I work on the development of interpretable and scalable methods and software for the analysis of spatial data, with applications to ecology, environmental sciences, remote sensing, as well as “omics” multiplexed imaging data. I am primarily interested in three main areas: (1) methods development for spatial multivariate data; (2) scientific applications of Bayesian methods for large scale spatial/imaging data; (3) open-source software development.
1. Methods
Multivariate data with spatial coordinates arise in situations where we observe more than one variable at many locations in a spatial domain (e.g., a portion of Earth, a human tissue, or any situation where there are x and y coordinates). In these settings, there is a trade-off between simplicity and realism: a realistic model accounts for all possible sources of statistical dependence in the data, but it is likely not very interpretable or simple to compute. My job is to create statistical models that strike a good balance between realism and simplicity. I am motivated in developing models that aptly deal with multivariate spatial dependence in the data while retaining a high degree of scalability and interpretability.
2. Applications
My interests in collaborative research include applications of Bayesian methods to cancer and environmental research. I am particularly motivated by extending the application areas of statistical ecology models to cancer imaging data to characterize disease development, progression, and treatment response.
3. Software
I have a strong motivation to make my generally-applicable methods and applications accessible and reproducible. I primarily develop my statistical software in C++ for efficient computations, and publish it in the form of R packages.
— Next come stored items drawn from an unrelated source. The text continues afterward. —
Lemma semantic_step_sim v quote claimed regions p p' :
  sim_explained v quote regions p → semantic_step v quote claimed regions p = inr p' →
  sim_explained v quote regions p'.
Proof.
  unfold semantic_step. intros Hp H. destruct (best_region _ _) as [score [r|]] eqn:E; [|by simplify_eq].
  apply best_region_spec in E as [Hr ->]. repeat case_match; simplify_eq; [..|done];
    right; exists r; (split; [done|]); right; by right.
Qed.

Lemma block_cases v claimed regions p :
  rj_best_iou (block v claimed regions p) = snd p ∧
  match rj_reason (block v claimed regions p) with
  | BBOX_MISMATCH => fle (fuzzy_threshold v) (fst p) = true ∨ fle (semantic_threshold v) (fst p) = true
  | WHITESPACE => bbox_over_whitespace claimed regions (lit 1 10) = true
  | NO_MATCH => True
  | _ => False
  end.
Proof.
  unfold block. destruct p as [sim iou]. simpl.
  destruct (_ || _) eqn:E1; [split; [done|]; by apply orb_true_iff in E1|].
  destruct (fle _ iou); [done|]. by destruct (bbox_over_whitespace _ _ _) eqn:E2.
Qed.

(** ** Properties *)

(** C8.  The verifier never accepts on the model's word: an accepted claim is
    on the page, not empty, and comes with a stored region whose text, box,
    page and identifier are the ones reported, whose computed IoU with the
    claimed box is the one reported and reaches the threshold, and whose text
    satisfies the condition of the reported method with the reported
    similarity.  In particular VISUAL only ever accepts by a fuzzy match. *)
Theorem verify_accepts_only_supported v quote claimed regions page a :
  verify v quote claimed regions page = inl a →
  bbox_within_page claimed page = true ∧ normalize_text quote ≠ "" ∧ accepted v quote claimed regions a.
Proof.
  unfold verify. destruct regions as [|r0 rs] eqn:Er; [done|]. rewrite <-Er. clear Er.
  destruct (bbox_within_page claimed page); [cbn [negb]|done].
  case_bool_decide as Hn; [done|]. intros H. split; [done|]. split; [done|].
  apply or_else_inl in H as [H|(p1 & H1 & H)]; [by eapply exact_loop_inl|].
  apply or_else_inl in H as [H|(p2 & H2 & H)]; [by eapply fuzzy_step_inl|].
  apply or_else_inl in H as [H|(p3 & H3 & H)]; [by eapply semantic_step_inl|].
  apply or_else_inl in H as [H|(p4 & H4 & H)]; [|done].
  eapply visual_loop_inl; [|done]. by eapply exact_loop_inr.
Qed.
(* ===== verification/Orchestrator.v ===== *)
(** * The orchestrator ([kernel/sidecar/orchestrator.py])

    [OrchestratorImpl.run]: ingestion, security filter, intent gate, router,
    compression, extraction, grounding, quality gate, suggestion or human
    review.  The ingestor, the security filter, the pack and the compressor are
    interfaces; provenance, memory, grounding verifier and quality gate are the
    components modelled in their own files.  Durations (clock readings) are
    left out of the trace. *)

From S2P Require Import Prelude PyStr PyFloat PyDict Json PyRound DataModel QualityGate MemoryStore.
From S2P Require Import Provenance Levenshtein TextMatch Grounding.

(** ** Interfaces *)

Class Ingestor := { ingest : string → result (list Chunk * Document * list Page) }.
Class SecurityFilter := { scan : string → ScanResult }.
Class Pack := { pack_name : string; pack_fields : list string; extract : list Chunk → result (list Extraction) }.
(** [None] when [kairo.context.compressor] cannot be imported; the number is
    [reduction_pct]. *)
Class Compressor := { compress : option (list Chunk → list Chunk * f64) }.
(** The embedding model and [float]. *)
Class Numerics := {
  get_embedding : string → list f64; cosine : list f64 → list f64 → f64; parse_float : string → result f64 }.

(** ** State and effects: both stores keep what was written before an
    exception. *)

Record sys := { prov : ProvenanceLog; mem : MemoryStore }.
Definition M (A : Type) : Type := sys → result A * sys.

#[global] Instance M_ret : MRet M := λ A a s, (Ok a, s).
#[global] Instance M_bind : MBind M := λ A B f m s,
  match m s with (Ok a, s') => f a s' | (Raise e, s') => (Raise e, s') end.

Definition on_mem (f : MemoryStore → result MemoryStore) : M () := λ s,
  match f (mem s) with
  | Ok m => (Ok (), {| prov := prov s; mem := m |})
  | Raise e => (Raise e, s)
  end.
Definition on_prov (f : ProvenanceLog → result ProvenanceLog) : M () := λ s,
  match f (prov s) with
  | Ok p => (Ok (), {| prov := p; mem := mem s |})
  | Raise e => (Raise e, s)
  end.
Definition get_mem : M MemoryStore := λ s, (Ok (mem s), s).

(** [for x in l: body(x)] *)
Fixpoint for_each {A} (l : list A) (body : A → M ()) : M () :=
  match l with [] => mret () | x :: l' => body x ≫= λ _, for_each l' body end.

(** ** Pieces of the pipeline *)

Definition stage (name : string) (input output : json) (status : string) : TraceStage :=
  {| st_name := name; st_input_data := Some input; st_output_data := Some output; st_status := status |}.

Definition no_reason : message := ("", []).
Definition count_json {A} (l : list A) : json := JInt (Z.of_nat (length l)).
Definition strings_json (l : list string) : json := JArr (map JStr l).
Definition reasons_json (l : list message) : json := JArr (map (λ m, JArr (JStr (fst m) :: snd m)) l).

(** Registration of the ingested document in provenance and memory. *)
Definition register_ingested (chunks : list Chunk) (doc : Document) (pages : list Page) : M () :=
  _ ← on_prov (λ p, Ok (register_document doc p));
  _ ← on_mem (upsert_document doc);
  _ ← for_each pages (λ page, on_mem (upsert_page page));
  for_each chunks (λ chunk, _ ← on_prov (register_chunk chunk); on_mem (upsert_chunk chunk)).

(** [os.path.basename] (POSIX): what follows the last slash. *)
Fixpoint basename_go (s acc : string) : string :=
  match s with
  | "" => acc
  | String c s' => if bool_decide (c = "/"%char) then basename_go s' s' else basename_go s' acc
  end.
Definition basename (s : string) : string := basename_go s s.

Definition with_source_type (src : string) (c : Chunk) : Chunk :=
  {| c_chunk_id := c_chunk_id c; c_doc_id := c_doc_id c; c_page := c_page c; c_bbox := c_bbox c;
     c_text := c_text c; c_source_type := src; c_embedding := c_embedding c |}.

Definition relabel (source_path : string) (chunks : list Chunk) : list Chunk :=
  let src := if truthy source_path then basename source_path else "" in
  if truthy src then map (with_source_type src) chunks else chunks.

Definition with_grounding (m : GroundingMethod) (anchors : list Anchor) (cid : string) (e : Extraction) : Extraction :=
  {| e_ext_id := e_ext_id e; e_pack_id := e_pack_id e; e_field_name := e_field_name e; e_value := e_value e;
     e_source_span := e_source_span e; e_confidence := e_confidence e; e_model_version := e_model_version e;
     e_status := e_status e; e_chunk_id := cid; e_method := m; e_anchors := anchors |}.

Definition with_verdict (status : ExtractionStatus) (confidence : f64) (e : Extraction) : Extraction :=
  {| e_ext_id := e_ext_id e; e_pack_id := e_pack_id e; e_field_name := e_field_name e; e_value := e_value e;
     e_source_span := e_source_span e; e_confidence := confidence; e_model_version := e_model_version e;
     e_status := status; e_chunk_id := e_chunk_id e; e_method := e_method e; e_anchors := e_anchors e |}.

(** Stage 5.5: the grounding of one extraction. *)
Definition ground `{Numerics} (chunks : list Chunk) (e : Extraction) : Extraction :=
  let '(m, anchors) := verify get_embedding cosine parse_float default_verifier
                         (e_value e) (e_source_span e) chunks in
  let chunk_id := match anchors with a :: _ => a_chunk_id a | [] => e_chunk_id e end in
  with_grounding m anchors chunk_id e.

(** Stage 6: the loop over the extractions. *)
Record gate_state := {
  g_results : list json; g_all : list Extraction; g_passed : list Extraction;
  g_halted : bool; g_reason : message }.

Definition gate_one (g : LocalQualityGate) `{SqlOrder} (store : MemoryStore) (st : gate_state) (e : Extraction) : gate_state :=
  let r := check g store e in
  let results := g_results st ++
    [JObj [("ext_id", JStr (e_ext_id e)); ("field", JStr (e_field_name e));
           ("verdict", JStr (verdict_value (gr_verdict r))); ("confidence", JFloat (gr_confidence r))]] in
  match gr_verdict r with
  | V_BLOCK =>
      {| g_results := results; g_all := g_all st ++ [with_verdict PENDING_REVIEW (gr_confidence r) e];
         g_passed := g_passed st; g_halted := true;
         g_reason := ("Quality gate BLOCKED extraction",
                      [JStr (e_ext_id e); JStr (e_field_name e); reasons_json (gr_reasons r)]) |}
  | FLAG =>
      {| g_results := results; g_all := g_all st ++ [with_verdict PENDING_REVIEW (gr_confidence r) e];
         g_passed := g_passed st; g_halted := g_halted st; g_reason := g_reason st |}
  | PASS =>
      let passed := with_verdict (e_status e) (gr_confidence r) e in
      {| g_results := results; g_all := g_all st ++ [passed]; g_passed := g_passed st ++ [passed];
         g_halted := g_halted st; g_reason := g_reason st |}
  end.
(* ===== verification/FlightRecorder.v ===== *)
(** * The flight recorder

    [kairo/trust/flight_recorder.py]: hash-chained execution traces, their
    verification and their replay.  A JSONL file is the list of what
    [json.loads] finds on its lines; the clock is an argument. *)

From S2P Require Import Prelude PyStr PyFloat PyDict Json Sha256 HashChain Merkle.

(** The fields are whatever the JSON of the entry holds. *)
Record FlightEntry := {
  seq : json; timestamp : json; stage : json; input_hash : json; output_hash : json;
  receipt_hash : json; prev_hash : json; self_hash : json; metadata : json }.

Definition to_dict (e : FlightEntry) : dict :=
  [("seq", seq e); ("timestamp", timestamp e); ("stage", stage e); ("input_hash", input_hash e);
   ("output_hash", output_hash e); ("receipt_hash", receipt_hash e); ("prev_hash", prev_hash e);
   ("self_hash", self_hash e); ("metadata", metadata e)].

Definition from_dict (d : dict) : result FlightEntry :=
  s ← item "seq" d; t ← item "timestamp" d; st ← item "stage" d; i ← item "input_hash" d;
  o ← item "output_hash" d; p ← item "prev_hash" d; h ← item "self_hash" d;
  Ok {| seq := s; timestamp := t; stage := st; input_hash := i; output_hash := o;
        receipt_hash := default JNull (assoc "receipt_hash" d); prev_hash := p; self_hash := h;
        metadata := default (JObj []) (assoc "metadata" d) |}.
Multiplexed-imaging of tissues from multiple patients lead to large-scale datasets with complex spatial dependence. Bayesian methods for multivariate spatial data can be extended to account for patient heterogeneity and understand how disease shapes the Tumor Microenvironment (TME).
My latest methodological work is the development of a new cross-covariance matrix function — a mathematical model for how the covariance between two random vectors changes in the spatial domain. These kinds of models are the backbone for all models of multivariate spatial data, but there is a surprising lack of flexible and interpretable alternatives in the literature. While the most popular model of cross-covariance is simpler to construct mathematically, it also does not lead to interpretable inference. My contribution is a novel method that resolves many of the shortcomings of popular methods while being scalable to large datasets and highly interpretable.
I have also recently worked on applying multivariate geostatistical methods to multi-subject data from several cohorts of cancer patients. The key advantage in our novel approach is that information is pooled across subjects, leading to interpretable inference about how different cancers impact the spatial structure of tissues, i.e., the joint spatial patterns of cells in the tumor microenvironment. Downstream applications will be able to further characterize disease development and treatment response.
I would like to make tangible progress in learning about cancer. I would like my interpretable methods and software to be clinically useful and provide novel insight to cancer researchers, guiding their treatment and research strategies to ultimately make cancer a thing of the past.